Hash Tables

September 17, 2024·Johnathan Jacobs

A Hash Table (or Hash Map), is a data structure that sores key-value pairs. It uses a hash function to compute an index (bucket) into an array of buckets, from which the desired value can be found. The keys are unique, and the hash table handles collisions (two keys hashing to the same index) using methods such as chaining or open addressing.

So really, a hash-table is a tree with nodes being bucket hash values, and their values being a list of the values in them. Where the list would only contain the searched-for value if the hash function is unique for each node.

Use Cases

Hash tables are ideal for efficient insertion, deletion, and lookup operations.
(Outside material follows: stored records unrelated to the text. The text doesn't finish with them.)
Definition new_gate (d : Declaration) (grants : list Grant) : Gate := MkGate d (covered d grants) [] 0.

Definition restate_gate (d : Declaration) (grants : list Grant) (g : Gate) : Gate :=
  MkGate d (covered d grants) (unmet g) (gate_moved g + 1).

Definition gate_admission (admitted : list Grant) (g : Gate) : list KernelError :=
  map (fun fault => refusal EffectFailed ("injects entry refused: " +:+ fault)) (decl_faults (declared_by g)) ++
  map (fun c => refusal EffectFailed ("injects entry refused: " +:+ c +:+ " is declared but not granted"))
    (filter (fun c => ~ granted_by admitted c) (contracts (declared_by g))).

Section Seats.
Context {Callable Target : Type} (entry : FiberId -> option EntryId).
Abbreviation Broker := (Broker (Callable := Callable) (Target := Target)).

(** The identity of [StringLane] among service types. *)
Context (string_lane : TypeId).

Definition lane_service : ServiceType := MkServiceType string_lane "jinn:services".

Definition KERNEL_PROVIDER : FiberId := MkFiberId 0.

Section Compute.
Context (b : Broker) (state_of : FiberId -> option FiberState).

(** The guard of the match in the loop. *)
Definition provider_ready (provider : option FiberId) : bool :=
  match provider with Some fiber => bool_decide (state_of fiber = Some Active) | None => true end.

(** The loop: the snapshots taken and the contracts found unmet. *)
Fixpoint compute_loop (gated : list string) (dependencies : list DependencySnapshot) (unmet : list string) :
    list DependencySnapshot * list string :=
  match gated with
  | [] => (dependencies, unmet)
  | c :: gated =>
      match provider_of c b with
      | Some (provider, generation) =>
          if provider_ready provider then
            compute_loop gated (dependencies ++
              [MkDependencySnapshot lane_service (default KERNEL_PROVIDER provider) (MkGeneration generation) RealmRoot])
              unmet
          else compute_loop gated dependencies (unmet ++ [c])
      | None => compute_loop gated dependencies (unmet ++ [c])
      end
  end.

Definition compute (g : Gate) (loader : option Epoch) : option Epoch * Gate :=
  let '(deps, missing) := compute_loop (gated g) [] [] in
  (epoch ← loader; if decide (missing = []) then Some (MkEpoch (dependencies epoch ++ deps)) else None,
   MkGate (declared_by g) (gated g) missing (gate_moved g)).
End Compute.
  • Dictionary/Map: key-value pairs for fast data access/retrieval in constant-time.
  • Caching/Memoization: Store recently accessed data for faster retrieval.
  • Counting Frequencies: Count occurrences of elements (really just a dictionary/map example).

Complexity

  • Insert: $O(1)$ average, O(n)$ worst-case (if rehashing).
  • Remove: $O(1)$ average, O(n)$ worst-case.
  • Get: $O(1)$ average, O(n)$ worst-case.
  • Space Complexity: $O(n)$, where $n$ is the number of key-value pairs.

Implementation

Language Standard Implementations

  • C++: std::unordered_map
  • Go: map

C++ Implementation (Using Separate Chaining for Collision Handling)

#include <cassert>
#include <vector>
#include <forward_list>
#include <stdexcept>
#include <functional>

template <typename Key, typename Value>
class HashTable {
private:
  static constexpr std::size_t DEFAULT_CAPACITY = 16;
  static constexpr float LOAD_FACTOR = 0.75;

  struct Bucket {
    Key key;
    Value value;
  };

  std::vector<std::forward_list<Bucket>> table;
  std::size_t numElements = 0;

  std::size_t hash(const Key& key) const {
    return std::hash<Key>{}(key) % table.size();
  }

  void rehash() {
    std::vector<std::forward_list<Bucket>> newTable(table.size() * 2);
    for (const auto& chain : table) {
      // Separate chaining: Search through the linked list at table[idx].
      for (const auto& bucket : chain) {
        auto idx = std::hash<Key>{}(bucket.key) % newTable.size();
        newTable[idx].emplace_front(bucket.key, bucket.value);
      }
    }
    table = std::move(newTable);
  }

public:
  explicit HashTable(std::size_t capacity = DEFAULT_CAPACITY)
    : table(capacity) {}

  // Insert: O(1) average time, O(n) worst-case due to rehashing.
  void insert(const Key& key, const Value& value) {
    if (numElements > table.size() * LOAD_FACTOR) {
      rehash();
    }
    auto idx = hash(key);
    // Separate chaining: Search through the linked list at table[idx].
    for (auto& bucket : table[idx]) {
      if (bucket.key == key) {
        bucket.value = value; // Update value if key exists
        return;
      }
    }
    table[idx].emplace_front(Bucket{key, value});
    ++numElements;
  }

  // Remove: O(1) average time, O(n) worst-case.
  void remove(const Key& key) {
    auto idx = hash(key);
    auto& chain = table[idx];
    chain.remove_if([&](const Bucket& bucket) {
      return bucket.key == key;
    });
    --numElements;
  }

  // Get: O(1) average time, O(n) worst-case.
  [[nodiscard]] const Value& get(const Key& key) const {
    auto idx = hash(key);
    for (const auto& bucket : table[idx]) {
      if (bucket.key == key) {
        return bucket.value;
      }
    }
    throw std::out_of_range("Key not found.");
  }

  // Contains: O(1) average time, O(n) worst-case.
  [[nodiscard]] bool contains(const Key& key) const {
    auto idx = hash(key);
    for (const auto& bucket : table[idx]) {
      if (bucket.key == key) {
        return true;
      }
    }
    return false;
  }

  // Size: O(1), returns the number of elements in the hash table.
  [[nodiscard]] std::size_t size() const noexcept {
    return numElements;
  }
};

int main() {
  HashTable<std::string, int> t;
  t.insert("hello", 1);
  t.insert("world", 2);
  assert(t.contains("hello"));
  assert(t.contains("world"));
  assert(t.get("world") == 2);
  assert(!t.contains("nothing"));
  t.remove("world");
  assert(t.get("hello") == 1);
}